### [WHAT TO DO]
Only the lines below from the one containing "divides behind its" to the one containing "else Num (x / y)" should be repeated, both included and unchanged.

Collected data entries:
---*---

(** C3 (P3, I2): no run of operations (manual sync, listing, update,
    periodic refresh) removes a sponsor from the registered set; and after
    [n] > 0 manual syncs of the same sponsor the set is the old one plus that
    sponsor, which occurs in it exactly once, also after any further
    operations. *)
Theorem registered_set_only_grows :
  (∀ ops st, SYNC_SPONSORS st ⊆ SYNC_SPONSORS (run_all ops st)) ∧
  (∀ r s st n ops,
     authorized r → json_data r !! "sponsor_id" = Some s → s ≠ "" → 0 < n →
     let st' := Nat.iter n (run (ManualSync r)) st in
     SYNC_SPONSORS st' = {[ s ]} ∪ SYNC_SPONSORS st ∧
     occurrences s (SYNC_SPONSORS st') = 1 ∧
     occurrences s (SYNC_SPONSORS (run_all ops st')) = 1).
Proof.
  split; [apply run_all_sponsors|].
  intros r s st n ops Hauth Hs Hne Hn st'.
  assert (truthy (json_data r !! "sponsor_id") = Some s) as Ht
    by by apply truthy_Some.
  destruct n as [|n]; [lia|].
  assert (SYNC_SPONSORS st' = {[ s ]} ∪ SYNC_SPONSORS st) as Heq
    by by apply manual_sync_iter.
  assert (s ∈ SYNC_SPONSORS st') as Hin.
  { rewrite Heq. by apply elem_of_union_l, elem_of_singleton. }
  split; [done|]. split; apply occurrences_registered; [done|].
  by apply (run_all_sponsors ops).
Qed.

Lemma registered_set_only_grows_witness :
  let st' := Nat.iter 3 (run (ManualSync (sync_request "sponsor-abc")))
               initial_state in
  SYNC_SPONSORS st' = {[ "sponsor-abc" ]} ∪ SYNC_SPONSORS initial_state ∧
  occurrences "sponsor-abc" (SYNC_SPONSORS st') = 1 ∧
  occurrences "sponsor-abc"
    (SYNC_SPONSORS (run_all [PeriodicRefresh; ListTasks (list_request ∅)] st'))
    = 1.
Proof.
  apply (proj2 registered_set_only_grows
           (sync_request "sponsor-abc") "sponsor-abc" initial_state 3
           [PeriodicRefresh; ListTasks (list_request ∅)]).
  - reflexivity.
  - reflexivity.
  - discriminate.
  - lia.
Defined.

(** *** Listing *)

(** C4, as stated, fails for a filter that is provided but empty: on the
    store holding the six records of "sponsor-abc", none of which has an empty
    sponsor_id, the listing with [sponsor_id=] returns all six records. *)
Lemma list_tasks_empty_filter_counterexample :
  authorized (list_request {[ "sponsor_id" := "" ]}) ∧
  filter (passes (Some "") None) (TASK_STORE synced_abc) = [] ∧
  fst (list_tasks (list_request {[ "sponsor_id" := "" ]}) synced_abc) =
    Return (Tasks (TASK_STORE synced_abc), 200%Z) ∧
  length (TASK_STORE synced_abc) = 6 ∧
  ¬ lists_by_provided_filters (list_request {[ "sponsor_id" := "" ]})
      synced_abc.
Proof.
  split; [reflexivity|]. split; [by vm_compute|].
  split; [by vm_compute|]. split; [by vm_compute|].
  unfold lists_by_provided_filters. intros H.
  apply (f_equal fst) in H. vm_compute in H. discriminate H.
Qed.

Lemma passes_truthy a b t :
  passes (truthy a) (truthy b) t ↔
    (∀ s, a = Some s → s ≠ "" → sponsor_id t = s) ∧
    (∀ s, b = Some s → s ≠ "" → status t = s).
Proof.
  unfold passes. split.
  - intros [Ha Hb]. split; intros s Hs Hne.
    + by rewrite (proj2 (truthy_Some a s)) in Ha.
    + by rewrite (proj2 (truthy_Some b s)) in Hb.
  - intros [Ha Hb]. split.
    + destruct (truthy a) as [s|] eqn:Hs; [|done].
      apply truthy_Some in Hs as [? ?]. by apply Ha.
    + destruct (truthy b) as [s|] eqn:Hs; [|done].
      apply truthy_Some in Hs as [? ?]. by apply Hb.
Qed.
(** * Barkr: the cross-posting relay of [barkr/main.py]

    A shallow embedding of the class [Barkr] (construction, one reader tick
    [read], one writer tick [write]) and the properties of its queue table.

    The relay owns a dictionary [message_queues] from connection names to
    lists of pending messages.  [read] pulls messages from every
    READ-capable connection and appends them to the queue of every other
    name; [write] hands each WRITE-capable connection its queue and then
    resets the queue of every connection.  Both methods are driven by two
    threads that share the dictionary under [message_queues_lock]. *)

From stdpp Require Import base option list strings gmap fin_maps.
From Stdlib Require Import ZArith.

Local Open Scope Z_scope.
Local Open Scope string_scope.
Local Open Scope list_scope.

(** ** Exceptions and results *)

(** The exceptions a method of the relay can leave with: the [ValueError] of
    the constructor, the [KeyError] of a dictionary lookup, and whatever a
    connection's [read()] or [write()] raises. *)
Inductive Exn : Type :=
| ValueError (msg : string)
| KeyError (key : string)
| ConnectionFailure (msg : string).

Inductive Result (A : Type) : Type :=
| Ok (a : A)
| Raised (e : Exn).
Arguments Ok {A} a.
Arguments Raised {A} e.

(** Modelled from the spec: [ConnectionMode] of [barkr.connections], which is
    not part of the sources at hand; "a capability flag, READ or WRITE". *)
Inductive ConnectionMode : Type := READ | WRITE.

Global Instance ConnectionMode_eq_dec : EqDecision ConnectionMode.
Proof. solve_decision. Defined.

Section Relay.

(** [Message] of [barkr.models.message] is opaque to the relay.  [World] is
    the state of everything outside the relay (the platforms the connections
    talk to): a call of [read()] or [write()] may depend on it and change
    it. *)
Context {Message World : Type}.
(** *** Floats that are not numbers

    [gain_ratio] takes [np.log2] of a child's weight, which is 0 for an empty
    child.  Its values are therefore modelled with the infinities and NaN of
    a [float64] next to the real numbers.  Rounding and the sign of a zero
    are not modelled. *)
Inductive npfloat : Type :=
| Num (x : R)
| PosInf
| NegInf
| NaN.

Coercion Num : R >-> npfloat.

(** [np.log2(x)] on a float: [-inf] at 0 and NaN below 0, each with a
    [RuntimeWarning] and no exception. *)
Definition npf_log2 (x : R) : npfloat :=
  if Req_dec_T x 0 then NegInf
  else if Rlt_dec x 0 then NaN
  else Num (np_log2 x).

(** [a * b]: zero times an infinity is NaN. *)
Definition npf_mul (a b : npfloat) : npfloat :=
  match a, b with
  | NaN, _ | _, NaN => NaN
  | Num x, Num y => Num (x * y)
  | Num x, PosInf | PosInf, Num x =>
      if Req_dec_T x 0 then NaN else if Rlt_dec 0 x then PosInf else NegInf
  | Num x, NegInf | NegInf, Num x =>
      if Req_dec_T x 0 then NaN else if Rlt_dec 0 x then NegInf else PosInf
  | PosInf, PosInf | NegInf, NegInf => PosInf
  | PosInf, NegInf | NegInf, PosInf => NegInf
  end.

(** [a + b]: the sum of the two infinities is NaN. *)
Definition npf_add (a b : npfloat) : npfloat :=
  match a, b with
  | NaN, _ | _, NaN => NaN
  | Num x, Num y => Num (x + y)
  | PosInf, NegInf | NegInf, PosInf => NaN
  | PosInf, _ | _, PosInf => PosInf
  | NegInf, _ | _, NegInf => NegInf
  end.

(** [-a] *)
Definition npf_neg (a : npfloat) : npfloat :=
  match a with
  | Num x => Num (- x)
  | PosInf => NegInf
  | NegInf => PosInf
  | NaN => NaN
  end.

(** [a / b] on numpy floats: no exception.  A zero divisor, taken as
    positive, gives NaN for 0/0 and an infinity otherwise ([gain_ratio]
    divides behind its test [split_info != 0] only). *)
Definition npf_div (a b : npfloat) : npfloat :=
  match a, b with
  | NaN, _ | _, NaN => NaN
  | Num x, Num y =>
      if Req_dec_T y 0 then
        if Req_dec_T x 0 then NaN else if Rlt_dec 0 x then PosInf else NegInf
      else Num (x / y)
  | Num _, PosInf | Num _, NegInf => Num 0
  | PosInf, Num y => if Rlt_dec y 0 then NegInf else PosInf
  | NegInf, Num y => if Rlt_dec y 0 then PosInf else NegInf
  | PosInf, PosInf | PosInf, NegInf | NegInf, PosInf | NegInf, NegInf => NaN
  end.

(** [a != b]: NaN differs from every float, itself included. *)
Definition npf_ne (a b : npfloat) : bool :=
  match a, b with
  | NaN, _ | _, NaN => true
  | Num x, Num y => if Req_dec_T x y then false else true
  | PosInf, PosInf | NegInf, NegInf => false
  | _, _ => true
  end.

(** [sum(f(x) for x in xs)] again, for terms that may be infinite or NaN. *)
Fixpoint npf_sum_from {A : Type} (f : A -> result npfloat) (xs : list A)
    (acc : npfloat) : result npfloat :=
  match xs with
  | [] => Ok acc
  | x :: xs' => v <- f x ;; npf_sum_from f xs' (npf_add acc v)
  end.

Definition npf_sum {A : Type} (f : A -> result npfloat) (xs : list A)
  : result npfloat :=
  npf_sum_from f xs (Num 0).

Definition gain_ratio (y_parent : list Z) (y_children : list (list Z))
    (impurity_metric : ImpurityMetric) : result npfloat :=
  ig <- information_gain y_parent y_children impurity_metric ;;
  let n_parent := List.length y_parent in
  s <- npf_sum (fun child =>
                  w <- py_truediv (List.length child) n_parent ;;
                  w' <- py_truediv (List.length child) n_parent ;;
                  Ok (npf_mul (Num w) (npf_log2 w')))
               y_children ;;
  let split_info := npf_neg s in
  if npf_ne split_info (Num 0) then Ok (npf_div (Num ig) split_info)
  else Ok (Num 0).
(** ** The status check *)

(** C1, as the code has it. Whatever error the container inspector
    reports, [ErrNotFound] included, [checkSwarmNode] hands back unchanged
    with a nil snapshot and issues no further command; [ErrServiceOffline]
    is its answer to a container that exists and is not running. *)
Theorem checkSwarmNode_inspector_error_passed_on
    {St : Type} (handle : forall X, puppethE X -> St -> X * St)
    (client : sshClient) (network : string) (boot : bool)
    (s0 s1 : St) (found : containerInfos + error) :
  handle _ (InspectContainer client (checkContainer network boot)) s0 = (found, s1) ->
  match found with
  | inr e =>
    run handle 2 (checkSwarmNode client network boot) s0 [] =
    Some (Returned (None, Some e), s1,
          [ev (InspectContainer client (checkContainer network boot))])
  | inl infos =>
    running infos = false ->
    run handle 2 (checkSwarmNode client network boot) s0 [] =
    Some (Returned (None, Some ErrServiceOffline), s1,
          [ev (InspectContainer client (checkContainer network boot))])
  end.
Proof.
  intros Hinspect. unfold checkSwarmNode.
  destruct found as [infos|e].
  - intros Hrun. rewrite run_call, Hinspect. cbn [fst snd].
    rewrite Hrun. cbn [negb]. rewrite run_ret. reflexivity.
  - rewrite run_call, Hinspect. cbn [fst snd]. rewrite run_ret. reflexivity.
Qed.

---*---

### [TASK OUTPUT]
    divides behind its test [split_info != 0] only). *)
Definition npf_div (a b : npfloat) : npfloat :=
  match a, b with
  | NaN, _ | _, NaN => NaN
  | Num x, Num y =>
      if Req_dec_T y 0 then
        if Req_dec_T x 0 then NaN else if Rlt_dec 0 x then PosInf else NegInf
      else Num (x / y)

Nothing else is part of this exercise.